* DATA RECORDS *

(* ===== verification/Bridge.v ===== *)
(** * Bridge: what the relay's bridge forwards (session.go, streamctl.go)

    The copy loops of [bridge] and [bridgeStream], over the interface of a
    bidirectional stream, and an in-memory stream ([conduit]) on which the
    loops' effect on the byte streams is proved. *)

From Stdlib Require Import ZArith Lia Strings.Byte Strings.String.
From stdpp Require Import base sets strings list.
From S2P Require Import Prelude Binary Wire.

Open Scope Z_scope.

(** ** Streams *)

(** [readWriteCloserPair], with the optional [streamCtl] surface: [hasCtl]
    is the type assertion [p.(streamCtl)]. *)
Class StreamPair (S : Type) := {
  ReadMessage : S -> S * result bytes;
  WriteMessage : S -> bytes -> S * option error;
  Close : S -> S;
  hasCtl : S -> bool;
  CloseWrite : S -> S;
  Reset : S -> S
}.

(** [errors.As] into the QUIC and the WebTransport stream error types. *)
Class StreamErrors := {
  asQuicStreamError : error -> bool;
  asWTStreamError : error -> bool
}.

Definition isStreamReset `{StreamErrors} (err : option error) : bool :=
  match err with
  | None => false
  | Some err => if asQuicStreamError err then true else asWTStreamError err
  end.

Definition closeWritePair {S} `{StreamPair S} (p : option S) : option S :=
  match p with
  | None => None
  | Some p => Some (if hasCtl p then CloseWrite p else Close p)
  end.

Definition resetPair {S} `{StreamPair S} (p : option S) : option S :=
  match p with
  | None => None
  | Some p => Some (if hasCtl p then Reset p else Close p)
  end.

(** ** Copy loops

    The loops of the source have no bound; [fuel] is one per message, and
    [None] means it ran out.  The theorems below give enough fuel. *)

Section Loops.
Context `{StreamErrors} {S D : Type} `{StreamPair S} `{StreamPair D}.

(** [bridgeStream]: returns the two streams. *)
Fixpoint bridgeStream (fuel : nat) (src : S) (dst : D) : option (S * D) :=
  match fuel with
  | O => None
  | Datatypes.S fuel =>
      match ReadMessage src with
      | (src, Err err) =>
          let dst' := if isStreamReset (Some err) then resetPair (Some dst)
                      else closeWritePair (Some dst) in
          Some (src, default dst dst')
      | (src, Ok msg) =>
          match WriteMessage dst msg with
          | (dst, Some _) => Some (src, dst)
          | (dst, None) => bridgeStream fuel src dst
          end
      end
  end.

(** One direction of the primary streams in [bridge], e.g. backend to
    client with [sname] "backend" and [dname] "client"; the error goes to
    [errCh]. *)
Fixpoint pumpPrimary (fuel : nat) (sname dname : string) (src : S) (dst : D) : option (S * D * error) :=
  match fuel with
  | O => None
  | Datatypes.S fuel =>
      match ReadMessage src with
      | (src, Err err) => Some (src, dst, EWrap ("read " +:+ sname +:+ " primary: %w") [] err)
      | (src, Ok msg) =>
          match WriteMessage dst msg with
          | (dst, Some err) => Some (src, dst, EWrap ("write " +:+ dname +:+ " primary: %w") [] err)
          | (dst, None) => pumpPrimary fuel sname dname src dst
          end
      end
  end.
End Loops.

(** [streamTracker]: the streams a bridge has open. *)
Definition tracker_add {S} (streams : list S) (s : S) : list S := streams ++ [s].
Definition tracker_closeAll {S} `{StreamPair S} (streams : list S) : list S * list S :=
  ([], map Close streams).

(** ** An in-memory QUIC stream *)

(** Bytes still to read, how the read side ends ([None]: a FIN; [Some e]: a
    reset reported as [e]), bytes written, and what was done to the write
    side. *)
Record conduit := {
  inbuf : bytes;
  inend : option error;
  outbuf : bytes;
  finSent : bool;
  resetSent : bool
}.

Definition with_in (c : conduit) (b : bytes) : conduit :=
  {| inbuf := b; inend := inend c; outbuf := outbuf c; finSent := finSent c; resetSent := resetSent c |}.
Definition with_out (c : conduit) (b : bytes) : conduit :=
  {| inbuf := inbuf c; inend := inend c; outbuf := b; finSent := finSent c; resetSent := resetSent c |}.
Definition with_fin (c : conduit) : conduit :=
  {| inbuf := inbuf c; inend := inend c; outbuf := outbuf c; finSent := true; resetSent := resetSent c |}.
Definition with_reset (c : conduit) : conduit :=
  {| inbuf := inbuf c; inend := inend c; outbuf := outbuf c; finSent := finSent c; resetSent := true |}.

(** The error of a read that finds fewer bytes than it wants. *)
Definition short_read (c : conduit) (left : bytes) : error :=
  match inend c with
  | Some e => e
  | None => match left with [] => EOF | _ => ErrUnexpectedEOF end
  end.

#[export] Instance conduit_reader : Reader conduit := {
  ReadFull c n :=
    if (length (inbuf c) <? n)%nat then (with_in c [], Err (short_read c (inbuf c)))
    else (with_in c (drop n (inbuf c)), Ok (take n (inbuf c)))
}.

#[export] Instance conduit_writer : Writer conduit := {
  Write c data := (with_out c (outbuf c ++ data), None)
}.

(** [quicStreamWrapper]: framing over the stream; [Close] and [CloseWrite]
    send FIN, [Reset] cancels both directions. *)
#[export] Instance conduit_pair : StreamPair conduit := {
  ReadMessage := readMessage;
  WriteMessage := writeMessage;
  Close := with_fin;
  hasCtl _ := true;
  CloseWrite := with_fin;
  Reset := with_reset
}.

(** ** Lemmas *)

Lemma conduit_write_msg c m :
  len m <= MaxMessageSize -> writeMessage c m = (with_out c (outbuf c ++ frame m), None).
Proof.
  intros Hm. unfold writeMessage, MaxMessageSize in *. pose proof (len_nonneg m).
  rewrite (proj2 (Z.ltb_ge _ _)), u32_small by lia. cbn [Write conduit_writer].
  unfold with_out, frame. cbn [inbuf inend outbuf finSent resetSent]. by rewrite app_assoc.
Qed.

(** A successful read takes exactly one frame off the front. *)
Lemma conduit_read_ok c c' m :
  readMessage c = (c', Ok m) ->
  inbuf c = frame m ++ inbuf c' /\ len m <= MaxMessageSize /\ c' = with_in c (inbuf c').
Proof.
  unfold readMessage, ReadFull, conduit_reader.
  destruct (Nat.ltb_spec (length (inbuf c)) 4) as [|H4]; [done |].
  destruct (Z.ltb_spec MaxMessageSize (be_get (take 4 (inbuf c)))) as [|Hmax]; [done |].
  cbn [inbuf with_in]. set (n := Z.to_nat _).
  destruct (Nat.ltb_spec (length (drop 4 (inbuf c))) n) as [|Hn]; [done |].
  intros [= <- <-]. cbn [inbuf with_in].
  assert (Hl : len (take n (drop 4 (inbuf c))) = be_get (take 4 (inbuf c))).
  { unfold len. rewrite length_take_le by lia. unfold n.
    pose proof (be_get_bound (take 4 (inbuf c))). lia. }
  split_and!; [| lia | done]. unfold frame. rewrite Hl.
  assert (H4' : length (take 4 (inbuf c)) = 4%nat) by (rewrite length_take; lia).
  rewrite <-H4' at 1. rewrite be_put_get. rewrite <-app_assoc, !take_drop. done.
Qed.

Lemma frame_nonempty m rest : (length rest < length (frame m ++ rest))%nat.
Proof. unfold frame. rewrite !length_app, length_be_put. lia. Qed.

(** ** Properties *)

(** [bridgeStream] is transparent.  Whatever bytes [src] carries, the
    loop terminates; the destination receives exactly the whole messages at
    the front of [src], byte for byte and in order, up to the first point
    where no valid message can be read; then the destination is reset if
    [src] ended by a reset, and otherwise only half-closed, and [src] itself
    is not closed. *)
Theorem bridgeStream_transparent `{StreamErrors} (src dst : conduit) :
  exists msgs rest err src' dst',
    inbuf src = concat (map frame msgs) ++ rest /\
    Forall (fun m => len m <= MaxMessageSize) msgs /\
    (readMessage (with_in src rest)).2 = Err err /\
    bridgeStream (S (length (inbuf src))) src dst = Some (src', dst') /\
    outbuf dst' = outbuf dst ++ concat (map frame msgs) /\
    resetSent dst' = resetSent dst || isStreamReset (Some err) /\
    finSent dst' = finSent dst || negb (isStreamReset (Some err)) /\
    finSent src' = finSent src /\ resetSent src' = resetSent src.
Proof.
  assert (Hgen : forall fuel src dst, (length (inbuf src) < fuel)%nat ->
    exists msgs rest err src' dst',
      inbuf src = concat (map frame msgs) ++ rest /\
      Forall (fun m => len m <= MaxMessageSize) msgs /\
      (readMessage (with_in src rest)).2 = Err err /\
      bridgeStream fuel src dst = Some (src', dst') /\
      outbuf dst' = outbuf dst ++ concat (map frame msgs) /\
      resetSent dst' = resetSent dst || isStreamReset (Some err) /\
      finSent dst' = finSent dst || negb (isStreamReset (Some err)) /\
      finSent src' = finSent src /\ resetSent src' = resetSent src);
    [| apply Hgen; lia].
  clear src dst. intros fuel. induction fuel as [|fuel IH]; intros src dst Hf; [lia |].
  cbn [bridgeStream ReadMessage conduit_pair].
  destruct (readMessage src) as [src1 [m|err]] eqn:Hread.
  - destruct (conduit_read_ok _ _ _ Hread) as (Hin & Hm & Hsrc1).
    cbn [WriteMessage conduit_pair]. rewrite conduit_write_msg by done.
    destruct (IH src1 (with_out dst (outbuf dst ++ frame m)))
      as (msgs & rest & err & src' & dst' & Hi & Hall & He & -> & Ho & Hr & Hfi & Hs1 & Hs2).
    { pose proof (frame_nonempty m (inbuf src1)). rewrite Hin in Hf. lia. }
    exists (m :: msgs), rest, err, src', dst'. cbn [map concat].
    rewrite Hsrc1 in He, Hs1, Hs2. split_and!; try done.
    + by rewrite <-app_assoc, <-Hi.
    + by constructor.
    + rewrite Ho. simpl. by rewrite <-app_assoc.
  - exists [], (inbuf src), err. eexists _, _. split; [done |]. split; [constructor |].
    split; [destruct src; unfold with_in; simpl in *; by rewrite Hread |]. split; [done |].
    assert (Hsrc : finSent src1 = finSent src /\ resetSent src1 = resetSent src).
    { revert Hread. unfold readMessage, ReadFull, conduit_reader.
      repeat case_match; intros [= <- <-] || intros [= <-] || idtac; simplify_eq; done. }
    cbn [map concat]. rewrite app_nil_r.
    destruct (isStreamReset (Some err)); simpl; rewrite ?orb_false_r, ?orb_true_r; tauto.
Qed.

* PROBLEM STATEMENT *
Each line from the start of the listing through the line with "ReadMessage : S -> S * result bytes;" is to be restated verbatim, both ends included.

* OUTPUT BELOW *
(* ===== verification/Bridge.v ===== *)
(** * Bridge: what the relay's bridge forwards (session.go, streamctl.go)

    The copy loops of [bridge] and [bridgeStream], over the interface of a
    bidirectional stream, and an in-memory stream ([conduit]) on which the
    loops' effect on the byte streams is proved. *)

From Stdlib Require Import ZArith Lia Strings.Byte Strings.String.
From stdpp Require Import base sets strings list.
From S2P Require Import Prelude Binary Wire.

Open Scope Z_scope.

(** ** Streams *)

(** [readWriteCloserPair], with the optional [streamCtl] surface: [hasCtl]
    is the type assertion [p.(streamCtl)]. *)
Class StreamPair (S : Type) := {
  ReadMessage : S -> S * result bytes;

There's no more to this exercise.